Also, having backdoors into encryption is akin to the Government having a remote kill switch that would render your legally owned gun useless. But that is a whole other debate.
So, the many downsides of implanting backdoors into cryptography are most of why I oppose them, and support the global deployment of default-unbreakable communications, so that people don't even have to think about whether their communications are electronically protected but simply always are.
But that's not what I'm taking issue with. What I don't get is the repulsion people here seem to have with the simple idea that the state is entitled to evidence, as part of the social contract that animates the country, and that technology is in fact poised to overrule that entitlement without due process of law or politics.
It's a simple and sensible issue to have with crypto. Crypto is important and valuable technology, but that doesn't mean everything about it is good. It has downsides, too. We should be honest about them, and less shocked when people weigh the downsides differently than we do.
> What I don't get is the repulsion people here seem to have with the simple idea that the state is entitled to evidence
I don't think many people have any significant objection to the state acquiring evidence, as long as proper procedure (warrants/etc) is followed.
While the repulsion is primarily over breaking encryption (key escrow nonsense, etc) and the damage that would cause, there is another problem with the Government's desire for "access" that I haven't seen much in the reprisal of the Crypto Wars compared to the previous round in the 90s.
The government is implicitly demanding additional work be done on it's behalf. Managing a key escrow system (or part of it) isn't free. There is a labor cost and a cost in damage to a business's market position and reputation (their product will be seen - rightly - as less valuable).
A warrant isn't a guarantee that a search will produce the desired evidence. It is unreasonable to demand that we (everyone, before any warrant is involved) should change our behavior and try to preserve evidence or compromise our own security to make it easier for the government at some hypothetical time in the future.
I think government interference in the engineering decisions of private companies are a valid reason to oppose crypto backdoors. I don't think it's the strongest reason --- we ask private companies to expend extra effort to comply with engineering requirements in all sorts of other products. But I sympathize with the argument.
A warrant isn't an engineering technique or a mathematical axiom. It's a directive from a court that its recipient must comply with a demand to produce some information. Warrants are, in some sense, about people.
If you encrypt some piece of information such that you retain the ability to decrypt and recover it, then as far as the law is concerned, you're capable of responding to a warrant for that information. Technology is going to make it possible for everyone, not just the tech savvy, to refuse to comply with those kinds of warrants. Public policy will need to adapt. As I said, we may not like how it adapts.

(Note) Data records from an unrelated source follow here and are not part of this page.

Lemma tx_steps_ok db0 s s' : 0 < max_read_size_bytes -> tx_steps s s' ->
  tx_ok c db0 tracked s.1 s.2 -> tx_ok c db0 tracked s'.1 s'.2.
Proof.
  intros Hmax. induction 1 as [|s db tx i old new r' tx' us _ IH Hw Hold Hnew Hb Hc Htr Hfin|s db tx sched reqs results tx' _ IH Hs Hreqs Hrd]; intros H0; [done|..].
  - destruct (finish_update_ok from_document c db0 tracked db tx i old new r' (IH H0) Hw Hold Hnew Hb Hc Htr) as (tx1 & us1 & Hf & _ & Hok).
    rewrite Hfin in Hf. by injection Hf as -> ->.
  - destruct (tx_range_batch_ok max_read_size_bytes c db0 tracked Hmax db tx sched reqs (IH H0) Hs Hreqs)
      as (srs & snap' & rs & tx1 & _ & Hrun & Hok & _). specialize (Hrun index_error). rewrite Hrd in Hrun. by injection Hrun as -> ->.
Qed.
End runs.

(** C19: a transaction reads its own writes: after any sequence of updates and
    reads, a read of an index that stayed registered never panics, and its
    page holds exactly the documents the transaction would commit, up to the
    returned cursor, in order and each once -- provided no pending row of the
    index lies in the interval beyond the page that the snapshot returned (in
    particular when that page reached the end of the interval); it fails only
    when a source of the snapshot fails. *)
Theorem transaction_reads_own_writes {M} `{InMemoryIndexes M} (max_read_size_bytes : Z) (from_document : PackedDocument -> option Index)
    (c : IndexId -> option (TabletId * list FieldPath)) (tracked : IndexId -> Prop) (db0 : live Timestamp)
    (r : IndexRegistry) (snapshot : DatabaseIndexSnapshot M) (db : live WriteTimestamp) (tx : TransactionIndex M) schedule reqs :
  0 < max_read_size_bytes -> snapshot_ok c db0 snapshot -> registry_ok r -> catalogued c r ->
  tx_steps max_read_size_bytes from_document c tracked (committed db0, tx_index_new r snapshot) (db, tx) ->
  (forall l, schedule l ≡ₚ l) ->
  Forall (fun req => (0 < req_max_size req)%nat /\ Interval.is_empty (req_interval req) = false) reqs ->
  exists srs snap' results tx',
    (forall E, range_batch max_read_size_bytes (E := E) (tx_snapshot tx) schedule reqs = Ret (srs, snap')) /\
    (forall E, tx_range_batch max_read_size_bytes (E := E) tx schedule reqs = Ret (results, tx')) /\
    length srs = length reqs /\ length results = length reqs /\
    forall n req sr res, reqs !! n = Some req -> srs !! n = Some sr -> results !! n = Some res ->
      read_result db0 tracked db tx req sr res.
Proof.
  intros Hmax Hs Hr Hc Hsteps Hsched Hreqs.
  pose proof (tx_steps_ok max_read_size_bytes from_document c tracked db0 _ _ Hmax Hsteps (tx_new_ok c db0 tracked r snapshot Hs Hr Hc)) as Hok.
  destruct (tx_range_batch_ok max_read_size_bytes c db0 tracked Hmax db tx schedule reqs Hok Hsched Hreqs)
    as (srs & snap' & rs & tx' & H1 & H2 & _ & _ & H3). by exists srs, snap', rs, tx'.
Qed.

Module TxExample.
(** Four documents with the values 1 to 4 of "a"; the transaction deletes the
    second and inserts one with the value 5. *)
Import MemoryExample SnapshotExample.
Definition four_docs : list (Timestamp * PackedDocument) := [(5, d 1 1); (5, d 2 2); (5, d 3 3); (5, d 4 4)].
Definition parse (x : PackedDocument) : option Index := None.
Definition tracked (iid : list Z) : Prop := iid = a_index.
Definition tx0 : TransactionIndex NoInMemoryIndexes := tx_index_new r (snapshot four_docs).
Definition run_update (m : outcome registry_error (TransactionIndex NoInMemoryIndexes)) (old new : option PackedDocument) :=
  let? tx := m in let? (tx, _) := finish_update parse tx old new in Ret tx.
Definition tx_of (m : outcome registry_error (TransactionIndex NoInMemoryIndexes)) := match m with Ret tx => tx | _ => tx0 end.
Definition tx1 := run_update (Ret tx0) (Some (d 2 2)) None.
Definition tx2 := run_update (Ret (tx_of tx1)) None (Some (d 5 5)).
Definition db1 : live WriteTimestamp := write (committed (db_of four_docs)) (id (d 2 2)) None.
Definition db2 : live WriteTimestamp := write db1 (id (d 5 5)) (Some (Pending, d 5 5)).
Definition request (order : Order) (n : nat) : RangeRequest := MkRange ([1], [98]) all order n.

I think most people have repulsion, as you say, towards the idea because a lot of them consider crypto a weapon (the only one actually) to defend themselves from unprecedented violations of privacy that are possible with today's technology.
Well, if the government actually can get the evidence when they have legally-valid reason to do so, then they don't have to violate everyone's privacy all the time in order to get evidence for when they might need it. So there's a basis for a truce here.

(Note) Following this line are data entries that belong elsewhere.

Definition record_range (tx : QueryTx) (index_name : list Z * list Z) (fs : list FieldPath) (i : Interval)
    : QueryTx * outcome query_error unit :=
  let '(reads, r) := record_indexed_directly capture max_intervals (q_reads tx) trace index_name fs i in
  (MkQueryTx reads (q_usage tx), lift_reads r).

(** [UserFacingModel::record_read_document]. *)
Definition record_document (tx : QueryTx) (document : PackedDocument) : QueryTx * outcome query_error unit :=
  match component_path with
  | None => (tx, Err NoComponent)
  | Some path =>
      let '(reads, usage, r) := record_read_document max_rows max_bytes (q_reads tx) path table_name (size (value document)) (q_usage tx) is_virtual_table in
      (MkQueryTx reads usage, lift_reads r)
  end.

Definition track_index_bytes (tx : QueryTx) (index_bytes : Z) : QueryTx * outcome query_error unit :=
  match component_path with
  | None => (tx, Err NoComponent)
  | Some path => (MkQueryTx (q_reads tx) (q_usage tx ++ [DatabaseEgress path table_name index_bytes is_system_owned]), Ret tt)
  end.

(** Handing out the first row of the page. *)
Definition return_row (self : IndexRange) (tx : QueryTx) (index_name : list Z * list Z) (e : IndexKeyBytes * Row)
    (rest : list (IndexKeyBytes * Row)) : IndexRange * QueryTx * outcome query_error QueryStreamNext :=
  let '(index_position, (v, timestamp)) := e in
  let self := pop_page self index_position rest in
  let used_interval := (split (initial_unfetched_interval self) (After index_position) (ir_order self)).1 in
  let '(tx, r) := record_range tx index_name (ir_fields self) used_interval in
  match r with
  | Err e => (self, tx, Err e)
  | Panic => (self, tx, Panic)
  | Ret _ =>
      let '(tx, r) := record_document tx v in
      match r with
      | Err e => (self, tx, Err e)
      | Panic => (self, tx, Panic)
      | Ret _ =>
          let '(tx, r) := track_index_bytes tx (Z.of_nat (length index_position)) in
          match r with
          | Err e => (self, tx, Err e)
          | Panic => (self, tx, Panic)
          | Ret _ => (add_returned_bytes self (size (value v)), tx, Ret (Ready (Some (v, timestamp))))
          end
      end
  end.

(** The rest of the range is empty: all of it was read. *)
Definition return_end (self : IndexRange) (tx : QueryTx) (index_name : list Z * list Z) (cursor : CursorPosition)
    : IndexRange * QueryTx * outcome query_error QueryStreamNext :=
  let '(tx, r) := record_range tx index_name (ir_fields self) (initial_unfetched_interval self) in
  match r with
  | Ret _ => (set_cursor self cursor, tx, Ret (Ready None))
  | Err e => (self, tx, Err e)
  | Panic => (self, tx, Panic)
  end.

Definition at_end (self : IndexRange) : bool :=
  match curr_exclusive (cursor_interval self) with Some CursorEnd => true | _ => false end.

Definition end_cursor (self : IndexRange) : CursorPosition := default CursorEnd (end_inclusive (cursor_interval self)).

Unfortunately, you'd have to trust the government to keep their end of the deal...
That same argument could have been used to ban wiretaps, which after all synthesize permanent evidence from ephemera. But it didn't: instead of banning wiretaps, we systematized and legitimized them, and refined that understanding over and over again for 50 years.
No, tape recorders are not part of the normal operation of phone networks.
The point is that even if a user intends to have an ephemeral conversation over an internet service all kind of middle-boxes may keep more persistent copies.
Something that normally does not happen with either face to face or telephone conversations.
With unencrypted digital communication on the other hand past conversations can be dredged up from all kinds of places.
End-to-end encryption basically abstracts ephemeral communication over channels with some sort of persistence.
There will be. Of course there will be. Encrypting phone calls isn't a particularly hard problem; the hard problem has been getting the audio frames of a phone call into the clutches of software to begin with, and we've already just about killed that problem.
Absolutely. But my only point is that we can't directly transpose the legal experience over 50 years in wire taps since there was never an equivalent debate over it's privacy. Wiretaps weren't really questioned because there wasn't a real expectation of privacy on phone calls since we started out with human switchboards.
But that's not what I'm taking issue with. What I don't get is the repulsion people here seem to have with the simple idea that the state is entitled to evidence, as part of the social contract that animates the country, and that technology is in fact poised to overrule that entitlement without due process of law or politics.
It's a simple and sensible issue to have with crypto. Crypto is important and valuable technology, but that doesn't mean everything about it is good. It has downsides, too. We should be honest about them, and less shocked when people weigh the downsides differently than we do.